**DATASET EXTRACT**
Lemma parse_duration_range s what d : parse_duration s what = Ok d → 0 < d / MICRO < 10 ^ 15.
Proof.
  unfold parse_duration. case_match; [|done]. repeat case_match; try done. subst. intros E. inv_ok.
  destruct (Z.leb_spec x3 0); [done|]. inv_ok.
  match goal with Ht : timedelta _ _ _ _ = Ok _ |- _ => apply timedelta_Ok in Ht as [-> Hb] end.
  rewrite Z.div_mul in * by done. unfold MICRO in *. lia.
Qed.
End times.

#[global] Hint Resolve utc_text_nonempty parse_utc_range : py.

(** ** Values read back from sorted text *)

Lemma sorted_strings (l : list string) : map sorted (VStr <$> l) = VStr <$> l.
Proof. induction l as [|s l IH]; [done|]. cbn. by rewrite IH. Qed.

Lemma py_strs `{PyRepr} (l : list string) : py_str <$> (VStr <$> l) = l.
Proof. induction l as [|s l IH]; [done|]. cbn. by rewrite IH. Qed.

(** The order of the keys is the only thing a trip through the text changes. *)
Definition sort_records {A} (d : list (string * list (string * A))) : list (string * list (string * A)) :=
  map (λ p, (p.1, sort_items p.2)) (sort_items d).

Definition canonical (s : WaitState) : WaitState :=
  s <| ws_result := sorted_items <$> ws_result s |>
    <| ws_deliveries := sort_records (ws_deliveries s) |>
    <| ws_successors := sort_records (ws_successors s) |>.


Lemma sorted_texts d : sorted (texts d) = texts (sort_items d).
Proof. unfold texts. cbn [sorted]. rewrite map_map. cbn. by rewrite <-(sort_items_fmap VStr). Qed.

Lemma sorted_records d : sorted (records d) = records (sort_records d).
Proof.
  unfold records, sort_records. cbn [sorted]. rewrite map_map. cbn [fst snd]. rewrite (sort_items_fmap (λ r, sorted (texts r))).
  rewrite map_map. f_equal. apply map_ext. intros p. cbn [fst snd]. by rewrite sorted_texts.
Qed.

Lemma texts_get d k : get (map (λ p, (p.1, VStr p.2)) d) k = match dict_get d k with Some s => VStr s | None => VNone end.
Proof. unfold get. rewrite dict_get_map. by destruct (dict_get d k). Qed.

Lemma sort_items_get {A} (d : list (string * A)) k : dict_wf d → dict_get (sort_items d) k = dict_get d k.
Proof. intros Hd. symmetry. apply dict_get_perm; [done|]. by rewrite sort_items_perm. Qed.

Lemma sort_records_get {A} (d : list (string * list (string * A))) k :
  dict_wf d → dict_get (sort_records d) k = sort_items <$> dict_get d k.
Proof. intros Hd. unfold sort_records. by rewrite dict_get_map, sort_items_get. Qed.

Lemma sort_records_all {A} (P : list (string * A) → Prop) d :
  (∀ r, P r → P (sort_items r)) → dict_all P d → dict_all P (sort_records d).
Proof.
  intros HP Hd. unfold dict_all, sort_records in *. rewrite Forall_map, (sort_items_perm d).
  eapply Forall_impl; [exact Hd|]. intros p Hp. by apply HP.
Qed.

Lemma sort_records_wf {A} (d : list (string * list (string * A))) : dict_wf d → dict_wf (sort_records d).
Proof. intros Hd. by apply dict_map_wf, sort_items_wf. Qed.

Lemma read_records_texts `{PyRepr} keep d :
  dict_all (λ r, keep (map (λ p, (p.1, VStr p.2)) r) = true) d → read_records keep (records d) = d.
Proof.
  unfold dict_all, read_records, records. induction d as [|[a r] d IH]; [done|]. intros [Hr Hd]%Forall_cons. cbn in *.
  rewrite Hr. cbn. rewrite IH by done. do 2 f_equal. rewrite map_map. cbn. clear. induction r as [|[k v] r IH]; [done|].
  cbn. by rewrite IH.
Qed.

(** ** What the dispatcher knows is read back *)

(** A delivery record, and a successor record that names its route. *)
Definition accepted_record (r : list (string * string)) : Prop := dict_wf r ∧ dict_get r "status" = Some ACCEPTED.

Definition routed_record (r : list (string * string)) : Prop :=
  dict_wf r ∧ ∃ replaces via, dict_get r "replaces" = Some replaces ∧ dict_get r "via" = Some via
                              ∧ nonempty replaces = true ∧ nonempty via = true.

(** No field but [fact] nests, and [fact] nests once. *)
Definition flat (r : Fields) : Prop :=
  (∀ k, k ≠ "fact" → sorted (get r k) = get r k) ∧
  ∃ f, get r "fact" = VDict f ∧ dict_wf f ∧ ∀ k, sorted (get f k) = get f k.

Record result_ok (r : Fields) : Prop := {
  ro_outcome : is_outcome (get r "outcome") = true;
  ro_key : py_truthy (get r "key") = true;
  ro_printable : printable (VDict r) = true;
  ro_flat : flat r;
}.

(** When the source fell silent is a time, or it did not. *)
Definition stamped `{IsoTime} (text : string) : Prop := text = "" ∨ ∃ m, in_range m = true ∧ text = utc_text m.

Record state_ok `{IsoTime} (s : WaitState) : Prop := {
  so_result : ∀ r, ws_result s = Some r → result_ok r;
  so_deliveries : dict_wf (ws_deliveries s) ∧ dict_all accepted_record (ws_deliveries s);
  so_successors : dict_wf (ws_successors s) ∧ dict_all routed_record (ws_successors s);
  so_since : stamped (ws_error_since s);
}.

Lemma accepted_sorted r : accepted_record r → accepted_record (sort_items r).
Proof. intros [Hw Hs]. split; [by apply sort_items_wf|]. by rewrite sort_items_get. Qed.

Lemma routed_sorted r : routed_record r → routed_record (sort_items r).
Proof.
  intros [Hw (a & b & ?)]. split; [by apply sort_items_wf|]. exists a, b. by rewrite !sort_items_get.
Qed.

Lemma new_state_ok `{IsoTime} : state_ok new_wait_state.
Proof. split; [done|..|by left]; by repeat split; try constructor. Qed.

Lemma printable_texts d : dict_wf d → printable (texts d) = true.
Proof.
  intros Hd. unfold texts. apply printable_dict. split; [by apply dict_map_wf|]. apply Forall_map, Forall_true. done.
Qed.

Lemma printable_records d : dict_wf d → dict_all dict_wf d → printable (records d) = true.
Proof.
  intros Hd Ha. unfold records. apply printable_dict. split; [by apply dict_map_wf|]. apply Forall_map.
  eapply Forall_impl; [exact Ha|]. intros p Hp. by apply printable_texts.
Qed.

Lemma state_json_wf s : dict_wf (state_to_json s).
Proof. apply (bool_decide_unpack _). by vm_compute. Qed.

Lemma state_printable `{IsoTime} s : state_ok s → printable (VDict (state_to_json s)) = true.
Proof.
  intros Hs. apply printable_dict. split; [apply state_json_wf|]. unfold state_to_json.
  repeat constructor; cbn [snd]; try done.
  - destruct (ws_result s) as [r|] eqn:E; [|done]. by apply (so_result _ Hs r E).
  - destruct (so_deliveries _ Hs) as [Hd Ha]. apply printable_records; [done|]. eapply Forall_impl; [exact Ha|]. by intros p [? _].
  - destruct (so_successors _ Hs) as [Hd Ha]. apply printable_records; [done|]. eapply Forall_impl; [exact Ha|]. by intros p [? _].
Qed.

Lemma truthy_sorted v : py_truthy (sorted v) = py_truthy v.
Proof.
  destruct v as [| | | | |[|v l]|d]; try done. cbn [sorted py_truthy]. pose proof (sort_items_perm (map (λ p, (p.1, sorted p.2)) d)) as Hp.
  destruct d as [|p d]; [done|]. destruct (sort_items _) eqn:E; [|done]. by apply Permutation_nil_l in Hp.
Qed.

Lemma outcome_sorted v : is_outcome (sorted v) = is_outcome v.
Proof. by destruct v. Qed.

(** *** Sorting again changes nothing *)

Lemma printable_sorted v : printable v = true → printable (sorted v) = true.
Proof.
  induction v as [| | | | |l IH|d IH] using pyval_nested_ind; try done.
  - cbn [printable sorted]. rewrite !forallb_forall. intros Hl x (y & <- & Hy)%in_map_iff.
    rewrite Forall_forall in IH. apply IH; [by apply list_elem_of_In|]. by apply Hl.
  - intros [Hw Ha]%printable_dict. cbn [sorted]. apply printable_dict. fold (sorted_items d). split; [by apply sorted_items_wf|].
    unfold sorted_items. rewrite sort_items_perm. apply Forall_map. rewrite Forall_forall in IH, Ha |- *. intros p Hp.
    cbn. apply (IH p Hp), (Ha p Hp).
Qed.

Lemma flat_sorted r : dict_wf r → flat r → flat (sorted_items r).
Proof.
  intros Hw [Hr (f & Ef & Hf & Hs)]. split.
  - intros k Hk. by rewrite get_sorted, !Hr.
  - exists (sorted_items f). rewrite get_sorted, Ef by done. split; [done|]. split; [by apply sorted_items_wf|].
    intros k. by rewrite get_sorted, !Hs.
Qed.

Lemma result_ok_sorted r : result_ok r → result_ok (sorted_items r).
Proof.
  intros [Ho Hk Hp Hf]. pose proof (proj1 (proj1 (printable_dict r) Hp)) as Hw.
  split; [by rewrite get_sorted, outcome_sorted|by rewrite get_sorted, truthy_sorted| |by apply flat_sorted].
  by apply (printable_sorted (VDict r)).
Qed.

Lemma canonical_ok `{IsoTime} s : state_ok s → state_ok (canonical s).
Proof.
  intros [Hr [Hd Hda] [Hs Hsa] Ht]. split; cbn; [..|done].
  - intros r (r0 & E & ->)%fmap_Some. by apply result_ok_sorted, Hr.
  - split; [by apply sort_records_wf|]. apply sort_records_all; [apply accepted_sorted|done].
  - split; [by apply sort_records_wf|]. apply sort_records_all; [apply routed_sorted|done].
Qed.

Section state.
Context `{PyRepr, IsoTime}.

(** The reader of the result keeps what the writer of it left. *)
Definition read_result (v : pyval) : option Fields :=
  match v with
  | VDict r => if is_outcome (get r "outcome") && py_truthy (get r "key") then Some r else None
  | _ => None
  end.

Lemma read_result_sorted r : result_ok r → read_result (sorted (VDict r)) = Some (sorted_items r).
Proof.
  intros [Ho Hk [Hw _]%printable_dict _]. cbn [sorted read_result]. fold (sorted_items r).
  by rewrite !get_sorted, outcome_sorted, truthy_sorted, Ho, Hk.
Qed.

Definition result_val (s : WaitState) : pyval := match ws_result s with Some r => VDict r | None => VNone end.
Definition keep_delivery (r : Fields) : bool := equals (get r "status") ACCEPTED.
Definition keep_successor (r : Fields) : bool := py_truthy (get r "replaces") && py_truthy (get r "via").

(** Reading the fields of a written state, each changed by [f]. *)
Lemma state_from_fields d (f : pyval → pyval) s :
  (∀ k, get d k = f (get (state_to_json s) k)) → (∀ t, f (VStr t) = VStr t) →
  state_from_json (VDict d) = s <| ws_result := read_result (f (result_val s)) |>
    <| ws_deliveries := read_records keep_delivery (f (records (ws_deliveries s))) |>
    <| ws_successors := read_records keep_successor (f (records (ws_successors s))) |>.
Proof.
  intros Hd Hf. unfold state_from_json. rewrite !Hd. unfold update; cbn -[py_str_or read_records get].
  change (get (state_to_json s) "since") with (VStr (ws_since s)).
  change (get (state_to_json s) "observed_at") with (VStr (ws_observed_at s)).
  change (get (state_to_json s) "observation") with (VStr (ws_observation s)).
  change (get (state_to_json s) "error") with (VStr (ws_error s)).
  change (get (state_to_json s) "error_since") with (VStr (ws_error_since s)).
  change (get (state_to_json s) "error_at") with (VStr (ws_error_at s)).
  rewrite !Hf, !py_str_or_str. done.
Qed.

Lemma kept_deliveries d : dict_all accepted_record d → read_records keep_delivery (records d) = d.
Proof.
  intros Ha. apply read_records_texts. eapply Forall_impl; [exact Ha|]. intros p (_ & E). unfold keep_delivery.
  by rewrite texts_get, E.
Qed.

Lemma kept_successors d : dict_all routed_record d → read_records keep_successor (records d) = d.
Proof.
  intros Ha. apply read_records_texts. eapply Forall_impl; [exact Ha|].
  intros p (_ & a & b & E1 & E2 & H1 & H2). unfold keep_successor. rewrite !texts_get, E1, E2. cbn.
  unfold nonempty in *. by rewrite H1, H2.
Qed.

(** A copy through the JSON form. *)
Lemma state_copy s : state_ok s → state_from_json (VDict (state_to_json s)) = s.
Proof.
  intros Hs. rewrite (state_from_fields _ id s) by done. destruct (so_deliveries _ Hs), (so_successors _ Hs). cbn [id].
  rewrite kept_deliveries, kept_successors by done. destruct s as [? ? ? ? ? ? [r|] ? ?]; [|done].
  unfold update, result_val; cbn. destruct (so_result _ Hs r eq_refl) as [Ho Hk _ _]. by rewrite Ho, Hk.
Qed.

Lemma state_from_sorted s : state_ok s → state_from_json (VDict (sorted_items (state_to_json s))) = canonical s.
Proof.
  intros Hs. rewrite (state_from_fields _ sorted s); [|intros k; apply get_sorted, state_json_wf|done].
  pose proof (canonical_ok s Hs) as Hc. destruct (so_deliveries _ Hc), (so_successors _ Hc).
  rewrite !sorted_records, kept_deliveries, kept_successors by done. unfold canonical, update, result_val; cbn. f_equal.
  destruct (ws_result s) as [r|] eqn:E; [|done]. by apply read_result_sorted, (so_result _ Hs).
Qed.
End state.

**DIRECTIONS**
Starting at the first line of the data above, retype each line exactly until you reach the line containing "match goal with", and include that line too.

**ANSWER TO THIS PROBLEM**
Lemma parse_duration_range s what d : parse_duration s what = Ok d → 0 < d / MICRO < 10 ^ 15.
Proof.
  unfold parse_duration. case_match; [|done]. repeat case_match; try done. subst. intros E. inv_ok.
  destruct (Z.leb_spec x3 0); [done|]. inv_ok.
  match goal with Ht : timedelta _ _ _ _ = Ok _ |- _ => apply timedelta_Ok in Ht as [-> Hb] end.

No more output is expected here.